What do you say when a well-meaning Christian young person is getting involved with collectivist ideologies and causes — say, somebody who’s earnest for equality and social justice, but is naïve about collectivism’s history and its dark side?

They’ve been armed against you if you criticize that ideology directly. They’ve been told you’re just a voice for tradition, regression and oppression, somebody with a stake in keeping the status quo. So the direct approach is unlikely to make a dent. But if we’re talking about Christians, you can still make them more thoughtful about what they’re doing if you point them to this question: “Where is God in all this?”

Where is God?

Okay, the world is full of unfairness. People experience all kinds of things. Life doesn’t always seem just. And yes, we must all work to do our best to remedy injustice where we find it — to stand up for the poor, the downcast and the despised. That’s core Christian action. But we are not like non-Christians. We do not believe the saying, “If it’s to be, it’s up to me.” It’s not. Your part is up to you. No more. It’s not up to you to seize control of the means of production, or overrun the government. It’s not up to you demand that you be heard, to bully your objectors, or mobilize others to persecute those who refuse to see things your way.

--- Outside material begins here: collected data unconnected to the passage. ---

(* ===== verification/ManagerClient.v ===== *)
(** * The addon-manager's reading of its configuration

    cmd/addon-manager/main.go, 150-162: the manager makes a generated
    clientset for its API server, gets the configuration "cluster-proxy" and
    makes the signer secret a dependent of it.  The start-up of
    [AddonManager] is composed with the client of [Clientset]. *)

From S2P Require Import Prelude GoStrings Http GoUrl Manifests RestClient Clientset.
From S2P Require Import Api Controller Pem Certificates Agent GoFlag Features AddonManager.

Local Open Scope string_scope.

(** [proxyClient.ProxyV1alpha1().ManagedProxyConfigurations().Get] with empty
    options. *)
Definition read_configuration (exchange : wire_request → response) (c : RESTClient) (name : string)
    : result ManagedProxyConfiguration :=
  match Clientset.Get exchange c name (MkGetOptions "") with
  | (_, Some e) => Err e
  | (o, None) => Ok (c_object o)
  end.

(** What a read returned, from the answer that it got. *)
Definition answered (r : response) (config : ManagedProxyConfiguration) : Prop :=
  match r with
  | RespError _ => False
  | RespConfiguration o => config = c_object o
  | _ => config = zero_object
  end.

Lemma read_configuration_ok exchange c name config :
  rc_GroupVersion c = SchemeGroupVersion → rc_versionedAPIPath c = abs_path versioned_segments →
  read_configuration exchange c name = Ok config →
  ∃ req, w_method req = "GET" ∧ w_scheme req = GoUrl.Scheme (rc_base c) ∧
    w_host req = Host (rc_base c) ∧ w_body req = None ∧
    Split "/" (w_path req) = "" :: components true (Path (rc_base c)) ++
      ["apis"; "proxy.open-cluster-management.io"; "v1alpha1"; "managedproxyconfigurations"; name] ∧
    answered (exchange req) config.
Proof.
  intros Hgv Hv. unfold read_configuration, Clientset.Get, send.
  pose proof (op_sent_spec (λ _ _, Err (ENew "")) c (OpGet name (MkGetOptions "")) Hgv Hv) as Hs.
  cbn [op_sent op_request] in Hs. destruct (prepared _) as [req|e]; [|done].
  destruct Hs as (_ & Hm & Hsc & Hh & Hp & _ & Hb & _). cbn [op_body] in Hb.
  intros Hr. exists req. split_and!; try done. unfold Into in Hr.
  destruct (exchange req); cbn; by simplify_eq.
Qed.

Section manager.
Context `{L : CryptoLaws}.
Context (MarshalPKCS1PrivateKey : PrivateKey → string).
Context (ingress : object → list string) (Unmarshal : string → result (gmap string string)).
Context (OverrideImageByAnnotation : gmap string string → string → result string).
Context (resources : AddOnDeploymentConfig → result (gmap string go_value)).
Context (libs : reconciler).
Context (EnsureTargetCertKeyPair : option OwnerReference → rotation → list Certificate * PrivateKey →
  result unit).

Abbreviation main := (addon_manager_main MarshalPKCS1PrivateKey ingress Unmarshal
  OverrideImageByAnnotation resources libs EnsureTargetCertKeyPair).

(** C34: the configuration that owns the signer secret of a manager that
    started was read by one GET of the resource "cluster-proxy" of this API,
    at the server that the manager is configured with; it is the object in
    the answer, or, since the client takes an answer of another kind for
    success, the empty object, whose name and identity the owner reference
    then carries. *)
Theorem manager_reads_its_configuration `{UrlParse} UA TransportFor cfg fresh cs n exchange
    fuel env w r t w' :
  keyed w → Clientset.NewForConfig UA TransportFor cfg fresh = (Ok cs, n) →
  (∀ name, e_getConfiguration env name = read_configuration exchange (ProxyV1alpha1 cs) name) →
  main fuel env w = (r, (t, w')) → AStartManager ∈ t →
  ∃ base req config fs signer secret,
    DefaultServerUrlFor (setConfigDefaults UA cfg) =
      Ok (base, "/apis/proxy.open-cluster-management.io/v1alpha1") ∧
    w_method req = "GET" ∧ w_scheme req = GoUrl.Scheme base ∧ w_host req = Host base ∧
    w_body req = None ∧
    Split "/" (w_path req) = "" :: components true (Path base) ++
      ["apis"; "proxy.open-cluster-management.io"; "v1alpha1"; "managedproxyconfigurations";
       "cluster-proxy"] ∧
    answered (exchange req) config ∧
    Parse (addon_manager_flags ∪ e_library_flags env) (e_args env) = Ok fs ∧
    holds_authority w' ("Secret", string_value fs "signer-secret-namespace",
                        string_value fs "signer-secret-name") signer secret ∧
    owned_by (Some (NewOwnerReferenceFromConfig config)) secret.
Proof.
  intros Hk (Hgv & Hv & base & Hb & Hs & Hh & Hpath)%clientset_proxy_client Hget Hrun Hin.
  destruct (started_cases _ _ _ _ _ _ _ _ _ _ _ _ _ Hrun Hin) as [[fs gate config s tls b
    addon later Hp _ _ Hc Hsig _ _ _]].
  rewrite Hget in Hc. apply (read_configuration_ok _ _ _ _ Hgv Hv) in Hc
    as (req & Hm & Hrs & Hrh & Hrb & Hrp & Ha).
  destruct (signer_agrees _ _ _ _ _ _ _ Hk Hsig) as (secret & Ho & Hown).
  exists base, req, config, fs, s, secret.
  rewrite Hrs, Hrh, Hrp, Hpath. by split_and!.
Qed.
End manager.

(** ** A run: the client's server knows the configuration *)

Import Sample.
Import ManagerSample.

Module ReadSample.
Definition exchange (_ : wire_request) : response := RespConfiguration (MkConfiguration "" ∅ "1" demo_config).

Definition clientset : Clientset :=
  match ClientSample.made.1 with Ok cs => cs | Err _ => New ClientSample.client end.

Definition env : manager_env :=
  MkManagerEnv ∅ the_args (λ _, known FeatureGates) map_to_list true (λ _, Ok ()) (Ok ()) (Ok ())
    (Ok ()) (read_configuration exchange (ProxyV1alpha1 clientset)) "hub"
    (λ _, Ok (MkTLSConfig [] VersionTLS12)) (λ _, Ok ()) (λ _, Ok ())
    (Ok ()) (λ _, Ok ()) (λ _, Ok ()) [Elected; ManagerReturns (Ok ())].

Lemma sample_clientset_made : ClientSample.made = (Ok clientset, 2).
Proof. by vm_compute. Qed.

Definition outcome : world := (run env Sample.empty_world).2.2.
Definition trace : list action := (run env Sample.empty_world).2.1.

Lemma env_runs : run env Sample.empty_world = (inl (Exit 0), (trace, outcome)).
Proof.
  assert ((run env Sample.empty_world).1 = inl (Exit 0)) as E by (vm_compute; reflexivity).
  unfold trace, outcome. destruct (run env Sample.empty_world) as [r [t w]].
  cbn [fst snd] in *. by rewrite E.
Qed.

Lemma env_starts : AStartManager ∈ trace.
Proof.
  assert (existsb is_start trace = true) as H by (vm_compute; reflexivity).
  apply existsb_exists in H as (a & Hin & Ha). apply list_elem_of_In in Hin. by destruct a.
Qed.

Lemma manager_reads_its_configuration_witness :
  ∃ req secret, w_host req = "10.0.0.1:6443" ∧
    (∃ key, store outcome !! key = Some secret) ∧
    owned_by (Some (NewOwnerReferenceFromConfig demo_config)) secret.
Proof.
  destruct (manager_reads_its_configuration (λ _, "der") no_ingress sample_unmarshal sample_override
    sample_resources demo_reconciler ensure (H := go_url) "agent" ClientSample.TransportFor
    ClientSample.config 0 clientset 2 exchange 2 env Sample.empty_world (inl (Exit 0)) trace outcome
    empty_keyed sample_clientset_made (λ _, eq_refl) env_runs env_starts)
    as (base & req & config & fs & s & o & Hb & _ & _ & Hh & _ & _ & Ha & _ & Ho & Hown).
  exists req, o. split_and!.
  - rewrite Hh. vm_compute in Hb. injection Hb as <-. reflexivity.
  - eexists. exact (proj1 Ho).
  - cbn in Ha. by rewrite <- Ha.
Defined.
End ReadSample.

Where is God in all this collectivism? What place would today’s socialists, the Leftists, the Progressivists and the Social Justice Warriors give to God? The answer, of course, is none at all. They’re overwhelmingly secular. Mankind is going to solve its own problems through collective action. God doesn’t even figure in that equation.

But to an earnest young Christian, that cannot be a matter of indifference. A collective scheme that denies any place, let alone first place, to the Prince of Peace is manifestly wrong-headed and doomed. No Christian should be content to join in such a project.

And so the right question leads to the right conclusion.

Conclusion

The impulse to remedy injustice — to promote equity, to include the marginalized, to feed the poor and lift up the downtrodden — is a very Christian one. But without Christ, those desires can become as misguided as any other. To put God back into the equation is to set justice on its right course; and to reckon without him is just the old pride of Babel.